EXERCISE PROMPT: Pick out each line in these entries that contains the string "eapply".

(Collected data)
━━━━━━━━
(** [new_block] has raised: [IndexError] for a falsy [previous_hash] on
    the empty chain, with nothing changed, or the exception of a binding,
    with the chain and the table as before. *)
Lemma new_block_Raise s now p ph e s' :
  new_block now p ph s = Raise e s' →
  (effective_previous_hash s ph = None ∧ e = IndexError ∧ s' = s) ∨
  (∃ ph', effective_previous_hash s ph = Some ph' ∧
          storable (db s) (fresh_block s now p ph') = false ∧
          (e = OverflowError ∨ e = UnicodeEncodeError ∨ e = ProgrammingError) ∧
          chain s' = chain s ∧ db s' = db s).
Proof.
  rewrite new_block_spec.
  destruct (effective_previous_hash s ph) as [ph'|]; [|intros [= <- <-]; by left].
  intros Hraise. right. exists ph'. rewrite storable_fresh_block_eq.
  split; [done|]. destruct (bind_row _ _) as [e'|] eqn:Hbind.
  - injection Hraise as <- <-. split; [done|].
    split; [by eapply bind_row_error|done].
  - destruct (int64 _); [done|]. injection Hraise as <- <-.
    split; [done|]. split; [by left|done].
Qed.

(** ** The digest is a string of 64 digits *)

Lemma length_bind_const {A B} (f : A → list B) n (l : list A) :
  (∀ x, length (f x) = n) → length (l ≫= f) = (n * length l)%nat.
Proof.
  intros Hf. induction l as [|x l IH]; [simpl; lia|].
  rewrite bind_cons, length_app, Hf, IH. simpl. lia.
Qed.

Lemma round_length st kw : length st = 8%nat → length (SHA256.round st kw) = 8%nat.
Proof.
  intros Hst. do 9 (destruct st as [|? st]; try done).
Qed.

Lemma compress_length h block :
  length h = 8%nat → length (SHA256.compress h block) = 8%nat.
Proof.
  intros Hh. unfold SHA256.compress. rewrite length_zip_with, Hh.
  assert (∀ l st, length st = 8%nat → length (foldl SHA256.round st l) = 8%nat)
    as Hfold.
  { induction l as [|kw l IH]; intros st Hst; simpl; [done|].
    by apply IH, round_length. }
  rewrite Hfold by done. reflexivity.
Qed.

Lemma sha256_hexdigest_length data : length (sha256_hexdigest data) = 64%nat.
Proof.
  unfold sha256_hexdigest, SHA256.digest.
  rewrite (length_bind_const _ 2) by done.
  rewrite (length_bind_const _ 4) by done.
  unfold SHA256.digest_words.
  assert (∀ l h, length h = 8%nat → length (foldl SHA256.compress h l) = 8%nat)
    as Hfold.
  { induction l as [|b l IH]; intros h Hh; simpl; [done|].
    by apply IH, compress_length. }
  rewrite Hfold by done. reflexivity.
Qed.

(** A digest is truthy: [previous_hash or ...] keeps it. *)
Lemma hash_truthy v : truthy (PStr (hash v)) = true.
Proof.
  unfold hash. pose proof (sha256_hexdigest_length (encode (json_dumps v))).
  simpl. by destruct (sha256_hexdigest _).
Qed.

Lemma hex_digit_hex_char d : (d < 16)%N → hex_char (hex_digit d).
Proof.
  intros Hd. unfold hex_char, hex_digit.
  destruct (N.ltb_spec d 10); lia.
Qed.

Lemma land_15_lt x : (N.land x 0xF < 16)%N.
Proof. change 0xF%N with (N.ones 4). rewrite N.land_ones. by apply N.mod_lt. Qed.

Lemma be_bytes_bound n x : Forall (λ b, (b < 256)%N) (SHA256.be_bytes n x).
Proof.
  induction n as [|n IH]; simpl; constructor; [|done].
  change 0xFF%N with (N.ones 8). rewrite N.land_ones. by apply N.mod_lt.
Qed.

Lemma sha256_hexdigest_hex data : Forall hex_char (sha256_hexdigest data).
Proof.
  unfold sha256_hexdigest, SHA256.digest.
  apply Forall_bind, Forall_bind, Forall_forall. intros w _. unfold compose.
  eapply Forall_impl; [apply (be_bytes_bound 4 w)|]. intros x Hx. simpl.
  apply Forall_cons_2; [|apply Forall_cons_2; [|apply Forall_nil_2]];
    apply hex_digit_hex_char; [|apply land_15_lt].
  rewrite N.shiftr_div_pow2. apply N.Div0.div_lt_upper_bound.
  simpl in Hx |- *. lia.
Qed.

(** A digest has no surrogate: [sqlite3] binds it. *)
Lemma hash_bindable v : bind_param (PStr (hash v)) = None.
Proof.
  simpl. replace (existsb surrogate (hash v)) with false; [done|].
  symmetry. apply not_true_is_false. intros (c & Hc & Hs)%existsb_exists.
  pose proof (sha256_hexdigest_hex (encode (json_dumps v))) as Hhex.
  rewrite Forall_forall in Hhex. apply list_elem_of_In, Hhex in Hc.
  unfold surrogate in Hs. apply andb_true_iff in Hs as [Hs _].
  apply N.leb_le in Hs. unfold hex_char in Hc. lia.
Qed.

(** The table takes the block [new_block] builds when the proof and the
    key are within 64 bits and the [previous_hash] can be bound. *)
Lemma storable_fresh_block s now p ph :
  int64 p = true → bind_param ph = None →
  int64 (saved_index (db s) (Z.of_nat (length (chain s)) + 1)) = true →
  storable (db s) (fresh_block s now p ph) = true.
Proof.
  intros Hp Hph Hi. rewrite storable_fresh_block_eq.
  rewrite (proj2 (bind_row_None _ _)); [done|]. split; [|done].
  pose proof (saved_index_ge (db s) (Z.of_nat (length (chain s)) + 1)).
  unfold int64 in *. apply andb_true_iff in Hi as [_ Hi%Z.leb_le].
  apply andb_true_iff. split; apply Z.leb_le; lia.
Qed.

Lemma storable_fresh_block_inv s now p ph :
  storable (db s) (fresh_block s now p ph) = true →
  int64 p = true ∧ bind_param ph = None ∧
  int64 (saved_index (db s) (Z.of_nat (length (chain s)) + 1)) = true.
Proof.
  rewrite storable_fresh_block_eq. destruct (bind_row _ _) eqn:Hbind; [done|].
  apply bind_row_None in Hbind as (_ & ? & ?). done.
Qed.

(** ** The operations, state by state *)

(** [mine] has returned: the search has found a proof, and [new_block] has
    sealed a block with it and with the digest of the last block. *)
Lemma mine_Ok s fuel now r resp code s' :
  last (chain s) = Some r →
  mine fuel now s = Ok (resp, code) s' →
  ∃ p, proof_of_work_loop fuel (proof (blocks s !!! r)) 0 = Some p ∧
       resp =
       {| message := str "Blok baru telah ditambahkan";
          block_index := saved_index (db s) (Z.of_nat (length (chain s)) + 1);
          response_transactions := (lists s ++ [[]]) !!! current_transactions s;
          response_proof := p;
          response_previous_hash :=
            PStr (hash (block_value s (blocks s !!! r))) |} ∧
       code = 200 ∧
       s' = sealed s
              (fresh_block s now p (PStr (hash (block_value s (blocks s !!! r)))))
              (saved_index (db s) (Z.of_nat (length (chain s)) + 1)).
Proof.
  intros Hlast. unfold mine, mbind, M_bind, last_block, get_block,
    proof_of_work, hash_block. rewrite Hlast.
  destruct (proof_of_work_loop _ _ _) as [p|]; [|done].
  destruct (new_block now p _ s) as [ref s1| |] eqn:Hnew; [|done..].
  apply new_block_Ok in Hnew as (ph' & Hph & _ & -> & ->).
  unfold effective_previous_hash in Hph. rewrite hash_truthy in Hph.
  injection Hph as <-. unfold get_list, mret, M_ret. simpl.
  rewrite list_lookup_total_middle by done. simpl.
  intros [= <- <- <-]. by exists p.
Qed.

(** [mine] returns when the search finds a proof and the table takes the
    block. *)
Lemma mine_storable s fuel now r p :
  last (chain s) = Some r →
  proof_of_work_loop fuel (proof (blocks s !!! r)) 0 = Some p →
  int64 p = true →
  int64 (saved_index (db s) (Z.of_nat (length (chain s)) + 1)) = true →
  ∃ resp s', mine fuel now s = Ok (resp, 200) s'.
Proof.
  intros Hlast Hp Hp64 Hi. unfold mine, mbind, M_bind, last_block, get_block,
    proof_of_work, hash_block. rewrite Hlast, Hp.
  erewrite new_block_storable;
    [|unfold effective_previous_hash; by rewrite hash_truthy
     |by apply storable_fresh_block; [|apply hash_bindable|]].
  unfold get_list, mret, M_ret. simpl. eauto.
Qed.

(** [mine] raises nothing but [OverflowError], when the proof or the key
    is outside 64 bits, on a chain that has a last block. *)
Lemma mine_Raise s fuel now r e s' :
  last (chain s) = Some r →
  mine fuel now s = Raise e s' →
  e = OverflowError ∧ chain s' = chain s ∧ db s' = db s ∧
  ∃ p, proof_of_work_loop fuel (proof (blocks s !!! r)) 0 = Some p ∧
       (int64 p = false ∨
        int64 (saved_index (db s) (Z.of_nat (length (chain s)) + 1)) = false).
Proof.
  intros Hlast. unfold mine, mbind, M_bind, last_block, get_block,
    proof_of_work, hash_block. rewrite Hlast.
  destruct (proof_of_work_loop _ _ _) as [p|] eqn:Hp; [|done].
  destruct (new_block now p _ s) as [ref s1|e1 s1|] eqn:Hnew; [done| |done].
  intros [= <- <-].
  rewrite new_block_spec in Hnew. unfold effective_previous_hash in Hnew.
  rewrite hash_truthy in Hnew. unfold bind_row in Hnew. simpl in Hnew.
  pose proof (hash_bindable (block_value s (blocks s !!! r))) as Hh.
  simpl in Hh.
  destruct (int64 (Z.of_nat (length (chain s)) + 1)) eqn:Hk.
  - destruct (int64 p) eqn:Hp64.
    + rewrite Hh in Hnew.
      destruct (int64 (saved_index _ _)) eqn:Hi; [done|].
      injection Hnew as <- <-. repeat split; [done..|]. exists p. auto.
    + injection Hnew as <- <-. repeat split; [done..|]. exists p. auto.
  - injection Hnew as <- <-. repeat split; [done..|]. exists p.
    split; [done|]. right.
    pose proof (saved_index_ge (db s) (Z.of_nat (length (chain s)) + 1)).
    unfold int64 in *. apply andb_false_iff in Hk as [Hk%Z.leb_gt|Hk%Z.leb_gt];
      [lia|].
    apply andb_false_iff. right. apply Z.leb_gt. lia.
Qed.

Lemma mine_empty s fuel now :
  chain s = [] → mine fuel now s = Raise IndexError s.
Proof.
  intros Hc. unfold mine, mbind, M_bind, last_block. by rewrite Hc.
Qed.

Lemma new_transaction_spec s a b c r :
  last (chain s) = Some r →
  new_transaction a b c s =
  Ok (index (blocks s !!! r) + 1)
     (submitted s {| sender := a; recipient := b; amount := c |}).
Proof.
  intros Hlast. unfold new_transaction, mbind, M_bind, get, list_append,
    last_block, get_block, mret, M_ret. simpl. by rewrite Hlast.
Qed.

Lemma new_transaction_empty s a b c i s' :
  chain s = [] → new_transaction a b c s ≠ Ok i s'.
Proof.
  intros Hc. unfold new_transaction, mbind, M_bind, get, list_append,
    last_block. simpl. by rewrite Hc.
Qed.

(** [__init__] sets up an empty chain and an empty pool, and calls
    [new_block]: it returns when the key of the genesis block is within
    64 bits, and raises [OverflowError] otherwise. *)
Lemma init_spec t now :
  __init__ now (boot t) =
  let s0 := {| blocks := []; lists := [[]]; chain := [];
               current_transactions := 0%nat; db := t |} in
  let b := fresh_block s0 now 100 (PStr (str "1")) in
  if int64 (saved_index t 1) then Ok tt (sealed s0 b (saved_index t 1))
  else Raise OverflowError (reindexed (pending s0 b) 0%nat b (saved_index t 1)).
Proof.
  unfold __init__, mbind, M_bind, set_chain, alloc_list,
    set_current_transactions, boot. simpl.
  rewrite new_block_spec. simpl. change (Z.of_nat 0 + 1) with 1.
  by destruct (int64 (saved_index t 1)).
Qed.

Lemma init_Ok t now s :
  __init__ now (boot t) = Ok tt s →
  let s0 := {| blocks := []; lists := [[]]; chain := [];
               current_transactions := 0%nat; db := t |} in
  int64 (saved_index t 1) = true ∧
  s = sealed s0 (fresh_block s0 now 100 (PStr (str "1"))) (saved_index t 1).
Proof.
  rewrite init_spec. simpl. destruct (int64 (saved_index t 1)); [|done].
  by intros [= <-].
Qed.

(** ** Consistency of the object store *)

Lemma wf_sealed s b i :
  wf s → transactions b = current_transactions s → wf (sealed s b i).
Proof.
  intros [Hc Hp Hb] Htx. split; simpl.
  - intros r [Hr| ->%list_elem_of_singleton]%elem_of_app;
      rewrite length_app; simpl; [apply Hc in Hr|]; lia.
  - rewrite length_app. simpl. lia.
  - intros r b' Hr. rewrite length_app. simpl.
    apply lookup_app_Some in Hr as [Hr|[_ Hr]].
    + apply Hb in Hr. lia.
    + apply list_lookup_singleton_Some in Hr as [_ <-]. simpl. lia.
Qed.

Lemma wf_submitted s t : wf s → wf (submitted s t).
Proof.
  intros [Hc Hp Hb]. split; simpl; rewrite ?length_insert; auto.
Qed.

(** The states of a run, by the shape of the state each step leaves. *)
Lemma reachable_states_ind (t : gmap Z Row) (P : State → Prop) :
  (∀ now,
     let s0 := {| blocks := []; lists := [[]]; chain := [];
                  current_transactions := 0%nat; db := t |} in
     P (sealed s0 (fresh_block s0 now 100 (PStr (str "1"))) (saved_index t 1))) →
  (∀ s r fuel now p,
     reachable t s → P s → last (chain s) = Some r →
     proof_of_work_loop fuel (proof (blocks s !!! r)) 0 = Some p →
     P (sealed s
          (fresh_block s now p (PStr (hash (block_value s (blocks s !!! r)))))
          (saved_index (db s) (Z.of_nat (length (chain s)) + 1)))) →
  (∀ s r tx, reachable t s → P s → last (chain s) = Some r → P (submitted s tx)) →
  ∀ s, reachable t s → P s.
Proof.
  intros Hinit Hmine Htx.
  induction 1 as [now s Hs|s fuel now r s' Hr IH Hs|s a b c i s' Hr IH Hs].
  - apply init_Ok in Hs as [_ ->]. apply Hinit.
  - destruct (last (chain s)) as [r0|] eqn:Hlast.
    + destruct r as [resp code].
      apply (mine_Ok _ _ _ _ _ _ _ Hlast) in Hs as (p & Hpow & _ & _ & ->).
      by eapply Hmine.
    + apply last_None in Hlast. by rewrite mine_empty in Hs.
  - destruct (last (chain s)) as [r0|] eqn:Hlast.
    + rewrite (new_transaction_spec _ _ _ _ _ Hlast) in Hs.
      injection Hs as _ <-. by eapply Htx.
    + apply last_None in Hlast. by apply new_transaction_empty in Hs.
Qed.

Lemma reachable_wf t s : reachable t s → wf s.
Proof.
  revert s. apply reachable_states_ind.
  - intros now s0. apply wf_sealed; [|done].
    split; simpl; [by intros ? ?%elem_of_nil|lia|done].
  - intros s r fuel now p _ Hwf _ _. by apply wf_sealed.
  - intros s r tx _ Hwf _. by apply wf_submitted.
Qed.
━━━━━━━━
RESULT OF THE TASK:
    split; [by eapply bind_row_error|done].
  eapply Forall_impl; [apply (be_bytes_bound 4 w)|]. intros x Hx. simpl.
      by eapply Hmine.
      injection Hs as _ <-. by eapply Htx.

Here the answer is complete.